BEGIN
Lemma guar_editor_op op : match op with DoCommit _ _ _ _ _ | DoRollback _ _ _ _ => False | _ => True end -> guar editor_rely (perform op).
Proof.
  destruct op as [c e | c e | valid | c valid | |]; intros Hop; cbn [perform]; try done.
  - apply guar_bind; [|done]. unfold SetCandidate. destruct (normalizeCandidateServices c) as [n errs].
    by apply (guar_editor_atomic _ (fun w => running (mgr w)) e _ (fun w => version (mgr w))).
  - apply guar_bind; [|done]. unfold SetCandidateIfValid. destruct (normalizeCandidateServices c) as [n errs].
    destruct (negb _); [done|]. destruct (Validate n); [|done].
    by apply (guar_editor_atomic _ (fun w => running (mgr w)) e _ (fun w => version (mgr w))).
  - apply guar_bind; [|done]. apply guar_atomic. intros w. destruct (negb _); by constructor.
Qed.

Lemma outcome_engine_ok w good out w' : engine_ok w -> (forall c, good c -> Validate c = []) -> outcome w true good out w' ->
  engine_ok w' /\ num w <= num w'.
Proof.
  intros [H1 H2 H3 H4] Hgood. destruct out as [v [err|]]; cbn.
  - intros [_ [R1 R2 R3 R4 _]]. unfold num in *. split; [|by rewrite R2].
    constructor; unfold num; rewrite ?R1, ?R2, ?R3; try done.
    destruct (attempted err) as [[taken restored]|]; [|by rewrite R4].
    destruct R4 as (_ & c & _ & ->). right. exists restored. by rewrite last_app.
  - intros (c & Hc & [P1 P2 P3 P4 P5 P6 P7]).
    split; [|unfold num in *; rewrite P4; lia]. constructor; unfold num in *.
    + rewrite P3. by apply Hgood.
    + rewrite P5. by intros p [= <-].
    + rewrite P4. lia.
    + right. exists true. by rewrite P7, last_app, P3, P4.
Qed.
Lemma wp_complete victim author operationID c1 c2 version e s tr :
  in_step s ->
  WPS (complete_activation wiring victim author operationID c1 c2 version e) (fun out _ s' => completion victim operationID version s out s') tr s.
Proof using Hruntime Happly.
  intros Hs. unfold complete_activation.
  assert (Hrec : forall cause comment tr s1, only_hooks s s1 -> (forall r, cause r = LifecycleFailed r \/ cause r = FinalizeFailed r) ->
    WPS (recoverPublishedFailure wiring author comment e cause) (fun out _ s' => completion victim operationID version s out s') tr s1).
  { intros cause comment tr1 s1 (Hc & Erc & Eg) Hcause. eapply wp_mono; [|apply wp_recover; by eapply in_step_core].
    intros [v err] tr2 s2 (r & Er & Hr & Erc2 & Hg). cbn [fst snd] in *. subst err. split.
    { eapply closed_gates_trans; [by apply closed_gates_same | done]. }
    split; [congruence|]. exists r. split; [done | by eapply restoration_from]. }
  set (live := hooked (AfterActivate wiring) HookAfter (running (mgr (rsa_world s))) (cv_Version version) true).
  assert (Hrun : forall s1, core_view s1 = core_view s -> running (mgr (rsa_world s1)) = running (mgr (rsa_world s))).
  { intros s1 H1. pose proof (core_world _ _ H1) as [= -> _ _]. done. }
  assert (Hfin : forall tr s1, only_hooks s s1 -> hookCalls s1 = hookCalls s ++ live ->
    WPS (value ← on_config Running; finalized ← finalizeConfig wiring value (cv_Version version);
         if negb finalized then recoverPublishedFailure wiring author c2 e FinalizeFailed
         else _ ← remember_receipt victim operationID version; mret (version, None))
      (fun out _ s' => completion victim operationID version s out s') tr s1).
  { intros tr1 s1 H1 Hl. apply wp_read. intros tr2 s2 H2. assert (H12 : only_hooks s s2) by (eapply only_hooks_trans; [exact H1 | by apply rely_only_hooks]).
    apply wp_finalize. rewrite (Hrun s2 (proj1 H12)). intros b tr3 s3 H3 Hh.
    assert (Eh2 : hookCalls s2 = hookCalls s1) by by injection H2. rewrite Eh2, Hl in Hh.
    assert (H13 : only_hooks s s3) by (eapply only_hooks_trans; [exact H12 | by apply hooks_core]).
    destruct b; cbn [negb]; [|apply Hrec; [done | by right]].
    assert (Hdone : forall s4, core_view s4 = core_view s3 -> gates s4 = gates s3 -> hookCalls s4 = hookCalls s3 ->
      receipts s4 = remembered_by victim operationID version (receipts s3) -> completion victim operationID version s (version, None) s4).
    { destruct H13 as (Hc & Erc & Eg). intros s4 Hc4 Eg4 Eh4 Er4. split; [apply closed_gates_same; congruence|].
      split_and!; [done | congruence | congruence |]. rewrite (Hrun s4) by congruence. by rewrite Eh4, Hh, <- app_assoc. }
    unfold remember_receipt, remembered_by in *. destruct (bool_decide (operationID = "")); [by apply Hdone|].
    apply wp_bind. intros s4 H4. cbn [wp]. pose proof (rely_only_hooks _ _ H4) as (Hc4 & Erc4 & Eg4).
    apply Hdone; [exact Hc4 | exact Eg4 | by injection H4 | cbn; by rewrite Erc4]. }
  apply wp_bind. unfold live in Hfin. destruct (AfterActivate wiring) as [hook|]; [|cbn [wp mret prog_ret negb]; apply Hfin; [done | by rewrite app_nil_r]].
  apply wp_read. intros tr1 s1 H1. eapply wp_mono; [|apply wp_call_hook]. intros b tr2 s2 [H2 Hh].
  assert (H12 : only_hooks s s2) by (eapply only_hooks_trans; [by apply rely_only_hooks | by apply hooks_core]).
  destruct b; cbn [negb]; [apply Hfin; [done|] | apply Hrec; [done | by left]].
  assert (Eh1 : hookCalls s1 = hookCalls s) by by injection H1. by rewrite Hh, Eh1, (Hrun s1) by by apply view_core.
Qed.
END
▶ **Problem description**
Within the material above, output exactly the lines from the one with "set (live := hooked" through the one with "intros s1 H1.", end lines included, and nothing besides.

▶ **Expected answer**
  set (live := hooked (AfterActivate wiring) HookAfter (running (mgr (rsa_world s))) (cv_Version version) true).
  assert (Hrun : forall s1, core_view s1 = core_view s -> running (mgr (rsa_world s1)) = running (mgr (rsa_world s))).
  { intros s1 H1. pose proof (core_world _ _ H1) as [= -> _ _]. done. }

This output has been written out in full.